Changes to VPN aim to provide more Internet security

Two-factor authentication has been an important security feature offered by popular services such as Gmail for years, and it is now coming to Case Western Reserve University’s network. Two-factor authentication is going to be required for access to the virtual private network (VPN).

The VPN allows members of the community to access CWRU’s network while not on campus and gain access campus-wide resources, such as software from the software center or journal articles to which the school has subscriptions.

The push for two-factor authentication came after many phishing attacks, where hackers send fake emails pretending to be legitimate, to acquire sensitive information such as passwords. These attacks occur quite often, with a major attack on the university’s payroll system, Human Capital Management, occurring over this past summer.

“Password theft is rampant,” said Tom Siu, chief information security officer at ITS. He estimates that in a six-month period, 400-500 passwords are reset due to possible password theft.

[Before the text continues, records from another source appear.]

Lemma acquire_total : leases_inv now s → claimBundle workID optional = Some keys → store_row store s = Some sr → room_for_lease →
  1 ≤ epoch → is_number now → is_number (fadd now (of_int duration)) →
  (∀ g b, claim_bundles s !! (store, g) = Some b → b_work_id b ≠ workID) →
  (∀ g b old, ¬ overlapped now store keys s g b old) →
  ∃ l s', acquire store workID consumer epoch optional now duration s = Ok (l, s').
Proof.
  intros [Hwf _] Hk Hr (Hroom & Hall & Hc) He Hn Hx Hw Hno. unfold acquire.
  assert (∀ g b, (g, b) ∈ bundles_of store s → b_work_id b ≠ workID ∧
    (live now b = true → ∀ old key, old ∈ bundleResources store g s → key ∈ keys → overlaps key old = false)) as Hfree.
  { intros g b Hb%elem_of_bundles_of. split; [by eapply Hw|]. intros Hl old key Ho Hkey. apply not_true_iff_false. intros Hov. apply (Hno g b old). split_and!; eauto. }
  rewrite (bind_run _ _ _ keys s) by (by unfold row; rewrite Hk). rewrite (bind_run _ _ _ _ _ eq_refl). rewrite (bind_run _ _ _ _ _ eq_refl).
  rewrite (scan_held_free _ _ _ _ _ Hfree). rewrite (bind_run _ _ _ _ _ eq_refl). rewrite length_bundles_of.
  rewrite (bind_run _ _ _ tt s) by (unfold ensure; by rewrite (proj2 (Z.ltb_lt _ _) Hroom)). rewrite (bind_run _ _ _ _ _ eq_refl).
  rewrite (bind_run _ _ _ tt s) by (unfold ensure; by rewrite (proj2 (Z.ltb_lt _ _) Hall)).
  set (s1 := s <| memory_stores := update_where (λ _ r, seqb (sto_store_id r) store) (λ x, x <| sto_claim_counter := sto_claim_counter sr + 1 |>) (memory_stores s) |>).
  rewrite (bind_run _ _ _ (sto_claim_counter sr + 1) s1).
  2:{ unfold claim_counter, counter. rewrite (bind_run _ _ _ _ _ eq_refl), Hr. rewrite (bind_run _ _ _ _ _ eq_refl).
      rewrite (bind_run _ _ _ tt s) by (unfold ensure; by rewrite (proj2 (Z.ltb_lt _ _) (proj2 Hc))). done. }
  set (g := sto_claim_counter sr + 1). destruct (store_row_Some _ _ _ Hr) as (repo & Hrepo & Hid).
  assert (claim_bundles s !! (store, g) = None) as Hf.
  { destruct (claim_bundles s !! (store, g)) as [b|] eqn:E; [|done]. pose proof (lw_generation _ Hwf _ _ _ _ _ E Hrepo Hid). lia. }
  cbv zeta. set (b := mkBundleRow _ _ _ _ _ _ _ _ _ _ _ _).
  rewrite (bind_run _ _ _ tt (s1 <| claim_bundles := <[(store, g) := b]> (claim_bundles s1) |>)).
  - destruct (insert_resources_total store g keys 0 (s1 <| claim_bundles := <[(store, g) := b]> (claim_bundles s1) |>)) as [s2 Hs2].
    + intros o _. cbn. destruct (claim_resources s !! (store, g, o)) eqn:E; [|done]. apply (lw_resource _ Hwf) in E as [b' E]. congruence.
    + rewrite (bind_run _ _ _ _ _ Hs2). by eexists _, _.
  - unfold insert_bundle. change (claim_bundles s1) with (claim_bundles s). rewrite Hf. rewrite (bool_decide_eq_false_2 (is_Some None)) by (by intros [? ?]).
    rewrite (proj2 (real_not_null_true (b_issued_at b)) Hn), (proj2 (real_not_null_true (b_expires_at b)) Hx).
    assert ((0 <? g) && (0 <? b_progress_epoch b) = true) as -> by (cbn; lia).
    rewrite (proj2 (exists_where_false _ _)); [done|]. intros [st g'] b' Hb'. unfold bundle_of. cbn. destruct (seqb st store) eqn:E; [|done].
    apply seqb_true in E as ->. cbn. apply seqb_false. by eapply Hw.
Qed.

(** a lease is granted exactly when no live lease of the store holds an overlapping
    resource and the item has no retained lease: it is then a fresh generation with the writer
    claim and every requested resource, and no other lease changes; a refusal for a conflict names a live
    holder and the resource of it that overlaps. *)
Theorem acquire_spec : leases_inv now s → store_row store s = Some sr → room_for_lease → claimBundle workID optional = Some keys →
  1 ≤ epoch → is_number now → is_number (fadd now (of_int duration)) →
  ((∃ l s', acquire store workID consumer epoch optional now duration s = Ok (l, s')) ↔
     (∀ g b, claim_bundles s !! (store, g) = Some b → b_work_id b ≠ workID) ∧ ∀ g b old, ¬ overlapped now store keys s g b old) ∧
  (∀ l s', acquire store workID consumer epoch optional now duration s = Ok (l, s') →
     le_Generation l = sto_claim_counter sr + 1 ∧ claim_bundles s !! (store, le_Generation l) = None ∧
     claim_bundles s' = <[(store, le_Generation l) := mkBundleRow workID consumer 1 now now (le_ExpiresAt l) epoch false true true true ""]> (claim_bundles s) ∧
     (∀ key, key ∈ bundleResources store (le_Generation l) s' ↔ key ∈ keys) ∧ mkResource "writer" workID ∈ keys) ∧
  (∀ d, acquire store workID consumer epoch optional now duration s = Err (WorkRefusal "claim_conflict" d) →
     ∃ g b old, overlapped now store keys s g b old ∧ d = HeldBy (b_work_id b) (b_consumer b) g (b_expires_at b) (Kind old) (ResourceKey old)).
Proof.
  intros Hs Hr Hroom Hk He Hn Hx. split_and!.
  - split.
    + intros (l & s' & (keys' & Hk' & Ha)%acquire_Ok). assert (keys' = keys) as -> by congruence. split; [intros g b Hb; by apply (aq_free _ _ _ _ _ _ _ _ _ _ Ha _ _ Hb)|].
      intros g b old (Hb & Hl & Ho & key & Hkey & Hov). destruct (aq_free _ _ _ _ _ _ _ _ _ _ Ha _ _ Hb) as [_ Hno]. by rewrite (Hno Hl _ _ Ho Hkey) in Hov.
    + intros [Hw Hno]. by eapply acquire_total.
  - intros l s' (keys' & Hk' & Ha)%acquire_Ok. assert (keys' = keys) as -> by congruence.
    destruct (aq_counter _ _ _ _ _ _ _ _ _ _ Ha) as (r' & Hr' & Hg & _). assert (r' = sr) as -> by congruence.
    split_and!; [done|by eapply aq_fresh|by eapply aq_bundle| |by eapply claimBundle_writer].
    intros key. rewrite elem_of_bundleResources. setoid_rewrite (aq_resources _ _ _ _ _ _ _ _ _ _ Ha). split.
    + intros [o Ho]. case_decide; [by eapply list_elem_of_lookup_2|]. destruct Hs as [Hwf _]. apply (lw_resource _ Hwf) in Ho as [b Hb].
      pose proof (aq_fresh _ _ _ _ _ _ _ _ _ _ Ha). congruence.
    + intros [i Hi]%list_elem_of_lookup_1. exists (Z.of_nat i). apply lookup_lt_Some in Hi as Hlt. rewrite decide_True by (split_and!; [done|done|lia|lia]).
      by rewrite Nat2Z.id.
  - intros d H. pose proof H as H0. unfold acquire in H. rewrite (bind_run _ _ _ keys s) in H by (by unfold row; rewrite Hk).
    do 2 rewrite (bind_run _ _ _ _ _ eq_refl) in H. destruct (scan_held _ _ _ _ _) as [e|] eqn:E.
    + cbn in H. injection H as ->. apply scan_held_Some in E as [(g & b & old & Hb%elem_of_bundles_of & Hl & Ho & Hkey & [= ->])|(g & b & _ & _ & E)]; [|done].
      exists g, b, old. by split_and!.
    + pose proof (scan_held_None _ _ _ _ _ E) as Hf. destruct acquire_total as (l & s' & E'); try done; [..|congruence].
      * intros g b Hb. by apply (Hf g b), elem_of_bundles_of.
      * intros g b old (Hb & Hl & Ho & key & Hkey & Hov). destruct (Hf g b) as [_ Hno]; [by apply elem_of_bundles_of|]. by rewrite (Hno Hl _ _ Ho Hkey) in Hov.
Qed.
End acquire.

(** ** When two claimed resources overlap

    A path covers everything below it, component by component; any other resource covers itself
    alone. *)

(** ** The components of a path *)

Lemma is_slash_true a : is_slash a = true ↔ a = slash.
Proof. apply bool_decide_eq_true. Qed.
Lemma split_nonempty b : split b ≠ [].
Proof. destruct b as [|a b]; cbn; [done|]. destruct (is_slash a); [done|]. by destruct (split b). Qed.
Lemma split_slash b c : split (b ++ slash :: c) = split b ++ split c.
Proof.
  induction b as [|a b IH]; cbn [app split]; [by rewrite (proj2 (is_slash_true slash) eq_refl)|]. rewrite IH.
  destruct (is_slash a); [done|]. destruct (split b) as [|x l] eqn:E; [by destruct (split_nonempty b)|done].
Qed.
Fixpoint join_slash (l : list bytes) : bytes :=
  match l with [] => [] | [x] => x | x :: l => x ++ slash :: join_slash l end.
Lemma join_cons x l : l ≠ [] → join_slash (x :: l) = x ++ slash :: join_slash l.
Proof. by destruct l. Qed.
Lemma join_app k l : k ≠ [] → l ≠ [] → join_slash (k ++ l) = join_slash k ++ slash :: join_slash l.
Proof.
  intros Hk Hl. induction k as [|x k IH]; [done|]. destruct k as [|y k]; [cbn [app]; by rewrite (join_cons x l)|].
  change ((x :: y :: k) ++ l) with (x :: (y :: k) ++ l). rewrite !join_cons, IH by done. by rewrite <-app_assoc.
Qed.
Lemma join_split b : join_slash (split b) = b.
Proof.
  induction b as [|a b IH]; [done|]. cbn. destruct (is_slash a) eqn:E.
  - apply is_slash_true in E as ->. rewrite join_cons by apply split_nonempty. by rewrite IH.
  - destruct (split b) as [|x l] eqn:Es; [by destruct (split_nonempty b)|]. rewrite <-IH. destruct l; done.
Qed.
Lemma split_prefix a b : split b `prefix_of` split a ↔ a = b ∨ ∃ c, a = b ++ slash :: c.
Proof.
  split.
  - intros [l E]. rewrite <-(join_split a), <-(join_split b), E. destruct l as [|x l]; [left; by rewrite app_nil_r|right].
    exists (join_slash (x :: l)). apply join_app; [apply split_nonempty|done].
  - intros [->|[c ->]]; [done|]. rewrite split_slash. by apply prefix_app_r.
Qed.
Lemma has_prefix_bytes a b : has_prefix a b = true ↔ ∃ c, to_bytes a = to_bytes b ++ c.
Proof.
  unfold has_prefix. split.
  - intros [t ->]%prefix_split. exists (to_bytes t). by rewrite to_bytes_app.
  - intros [c E]. assert (a = b +:+ of_bytes c) as ->; [|apply prefix_app].
    rewrite <-(of_to_bytes a), E. rewrite <-(of_to_bytes (b +:+ of_bytes c)). f_equal. by rewrite to_bytes_app, to_of_bytes.
Qed.

(** ** Overlap *)

(** The components of a path; the root of the repository, a dot, has none. *)
Definition components (key : string) : list bytes := if seqb key "." then [] else split (to_bytes key).
(** Everything that a resource names: a path and all below it, or the thing itself *)
Definition covers (a b : claimResource) : Prop :=
  Kind a = Kind b ∧ if seqb (Kind a) "path" then components (ResourceKey a) `prefix_of` components (ResourceKey b) else ResourceKey a = ResourceKey b.

Lemma bytes_eq a b : to_bytes a = to_bytes b → a = b.
Proof. intros E. by rewrite <-(of_to_bytes a), E, of_to_bytes. Qed.
Lemma prefix_key a b : has_prefix a (b +:+ "/") = true ↔ ∃ c, to_bytes a = to_bytes b ++ slash :: c.
Proof.
  rewrite has_prefix_bytes, to_bytes_app. change (to_bytes "/") with [slash]. split; intros [c E]; exists c; rewrite E; by rewrite <-app_assoc.
Qed.
(** the overlap test, a comparison of strings, decides whether one of two
    resources covers the other: a path overlaps the paths above and below it, and never a path
    that only shares the beginning of a name. *)
Theorem overlaps_covers a b : overlaps a b = true ↔ covers a b ∨ covers b a.
Proof.
  destruct a as [ka a], b as [kb b]. unfold covers, overlaps. cbn [Kind ResourceKey]. destruct (seqb ka kb) eqn:Ek.
  2: { apply seqb_false in Ek. cbn. split; [done|]. intros [[? _]|[? _]]; congruence. }
  apply seqb_true in Ek as <-. cbn. destruct (seqb ka "path") eqn:Ep; cbn.
  2: { rewrite seqb_true. split; [by left|]. intros [[_ ?]|[_ ?]]; congruence. }
  apply seqb_true in Ep as ->. unfold components. rewrite !orb_true_iff, !prefix_key.
  assert (∀ a b, split (to_bytes b) `prefix_of` split (to_bytes a) ↔ a = b ∨ ∃ c, to_bytes a = to_bytes b ++ slash :: c) as Hp.
  { intros x y. rewrite split_prefix. split; (intros [E|E]; [left|by right]); [by apply bytes_eq|congruence]. }
  destruct (seqb a ".") eqn:Ea; [split; [intros _; left; split; [done|apply prefix_nil]|auto]|].
  destruct (seqb b ".") eqn:Eb; [split; [intros _; right; split; [done|apply prefix_nil]|auto]|].
  rewrite !Hp, seqb_true. naive_solver.
Qed.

These days password theft is common enough that passwords are no longer a reliable way to protect sensitive information.

Two-factor authentication works by having two necessary requirements to sign in: a password and something that the user can physically access that someone else who may know the password would not have to. This allows an added layer of security to prevent someone from accessing an account, especially if the attacker does not have physical access to the physical authentication process.

A convenient way to use two-factor authentication is to have a mobile application that generates a one-time key to grant access to log in. However, for non-mobile phone users, there are many alternatives that would allow two-factor authentication to be possible for all members of the community. For example, there are physical keys that generate two-factor authentication codes that one can buy inexpensively without needing a mobile device.

Two-factor authentication is starting with the VPN, because information behind the VPN, is especially sensitive. There are plans on transitioning it to other password systems, including Single Sign-On, the pathway to signing on for Student Information Systems and Blackboard. These transitions will not be mandatory for all students, but are highly recommended to protect students accounts.

The Information Technology Services Help Desk is available to assist people with two-factor authentication. They will also be putting up videos on how to set it up.